--- START ---
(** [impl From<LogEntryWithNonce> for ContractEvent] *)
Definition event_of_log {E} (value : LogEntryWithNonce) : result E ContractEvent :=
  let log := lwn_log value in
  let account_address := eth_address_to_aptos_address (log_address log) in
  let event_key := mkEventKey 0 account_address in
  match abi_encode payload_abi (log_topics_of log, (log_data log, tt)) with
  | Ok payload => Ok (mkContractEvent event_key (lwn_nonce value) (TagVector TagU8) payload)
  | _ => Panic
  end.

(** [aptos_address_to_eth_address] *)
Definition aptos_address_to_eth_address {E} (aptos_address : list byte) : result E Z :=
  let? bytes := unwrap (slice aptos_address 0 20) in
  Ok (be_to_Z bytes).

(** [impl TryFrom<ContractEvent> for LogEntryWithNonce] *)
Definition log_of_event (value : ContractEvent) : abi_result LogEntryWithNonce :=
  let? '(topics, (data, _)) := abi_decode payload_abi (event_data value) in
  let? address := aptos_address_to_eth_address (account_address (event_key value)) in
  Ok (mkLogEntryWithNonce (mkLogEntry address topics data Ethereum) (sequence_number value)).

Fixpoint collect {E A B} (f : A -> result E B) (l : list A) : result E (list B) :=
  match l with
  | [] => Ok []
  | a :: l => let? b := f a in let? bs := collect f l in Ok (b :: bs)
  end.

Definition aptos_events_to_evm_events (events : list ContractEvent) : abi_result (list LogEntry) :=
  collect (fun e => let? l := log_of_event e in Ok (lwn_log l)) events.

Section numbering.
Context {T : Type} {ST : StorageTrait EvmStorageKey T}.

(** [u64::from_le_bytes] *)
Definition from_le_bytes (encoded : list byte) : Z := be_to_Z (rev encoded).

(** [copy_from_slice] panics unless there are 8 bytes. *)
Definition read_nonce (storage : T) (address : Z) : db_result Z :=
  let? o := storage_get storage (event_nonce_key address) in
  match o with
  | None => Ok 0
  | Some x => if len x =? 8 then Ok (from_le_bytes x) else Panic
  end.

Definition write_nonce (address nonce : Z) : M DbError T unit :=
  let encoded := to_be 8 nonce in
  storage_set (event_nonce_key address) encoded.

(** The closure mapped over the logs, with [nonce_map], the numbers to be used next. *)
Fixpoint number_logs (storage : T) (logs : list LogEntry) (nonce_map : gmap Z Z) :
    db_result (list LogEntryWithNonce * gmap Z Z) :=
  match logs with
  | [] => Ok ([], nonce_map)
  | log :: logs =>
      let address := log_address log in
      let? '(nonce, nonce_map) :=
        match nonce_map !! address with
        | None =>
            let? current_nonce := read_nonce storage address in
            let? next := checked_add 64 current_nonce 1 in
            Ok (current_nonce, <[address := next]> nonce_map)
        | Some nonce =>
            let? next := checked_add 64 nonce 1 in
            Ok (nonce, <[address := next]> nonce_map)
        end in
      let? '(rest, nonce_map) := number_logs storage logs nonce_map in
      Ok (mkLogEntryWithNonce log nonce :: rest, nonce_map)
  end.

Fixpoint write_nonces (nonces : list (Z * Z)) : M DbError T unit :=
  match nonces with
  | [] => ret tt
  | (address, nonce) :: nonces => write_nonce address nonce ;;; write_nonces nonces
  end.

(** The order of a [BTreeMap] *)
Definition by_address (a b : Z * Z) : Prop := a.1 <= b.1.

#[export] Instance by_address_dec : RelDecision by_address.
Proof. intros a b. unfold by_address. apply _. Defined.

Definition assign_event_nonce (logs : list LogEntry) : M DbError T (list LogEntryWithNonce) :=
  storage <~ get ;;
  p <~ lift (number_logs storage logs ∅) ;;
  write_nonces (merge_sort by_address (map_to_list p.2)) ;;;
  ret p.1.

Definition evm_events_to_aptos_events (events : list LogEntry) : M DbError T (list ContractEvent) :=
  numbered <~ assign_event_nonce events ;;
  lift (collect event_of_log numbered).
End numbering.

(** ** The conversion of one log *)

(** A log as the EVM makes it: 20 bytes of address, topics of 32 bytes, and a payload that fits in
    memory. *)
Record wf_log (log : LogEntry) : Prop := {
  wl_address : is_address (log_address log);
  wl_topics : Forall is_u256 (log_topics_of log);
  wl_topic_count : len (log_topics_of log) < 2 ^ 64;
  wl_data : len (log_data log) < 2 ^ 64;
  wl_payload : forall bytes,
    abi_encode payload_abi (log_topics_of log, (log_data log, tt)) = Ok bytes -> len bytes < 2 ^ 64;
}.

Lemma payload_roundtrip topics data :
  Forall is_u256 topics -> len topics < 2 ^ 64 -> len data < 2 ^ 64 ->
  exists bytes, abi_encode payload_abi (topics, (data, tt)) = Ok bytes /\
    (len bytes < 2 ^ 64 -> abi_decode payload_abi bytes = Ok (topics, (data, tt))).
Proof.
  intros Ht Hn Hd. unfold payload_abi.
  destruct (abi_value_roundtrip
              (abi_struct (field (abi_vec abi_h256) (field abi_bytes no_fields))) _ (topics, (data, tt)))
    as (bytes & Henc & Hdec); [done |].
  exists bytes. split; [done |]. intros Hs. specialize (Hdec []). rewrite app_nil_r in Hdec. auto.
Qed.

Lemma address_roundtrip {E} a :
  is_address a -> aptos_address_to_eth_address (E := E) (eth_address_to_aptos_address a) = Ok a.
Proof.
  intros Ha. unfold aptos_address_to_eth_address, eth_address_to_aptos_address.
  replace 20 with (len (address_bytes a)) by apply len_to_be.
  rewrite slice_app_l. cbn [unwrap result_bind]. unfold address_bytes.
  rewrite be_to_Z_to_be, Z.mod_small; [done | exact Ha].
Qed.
--- END ---
### Exercise:
Go through the listing above and return each line where the word "mkLogEntryWithNonce" occurs.

### Solution to this exercise:
  Ok (mkLogEntryWithNonce (mkLogEntry address topics data Ethereum) (sequence_number value)).
      Ok (mkLogEntryWithNonce log nonce :: rest, nonce_map)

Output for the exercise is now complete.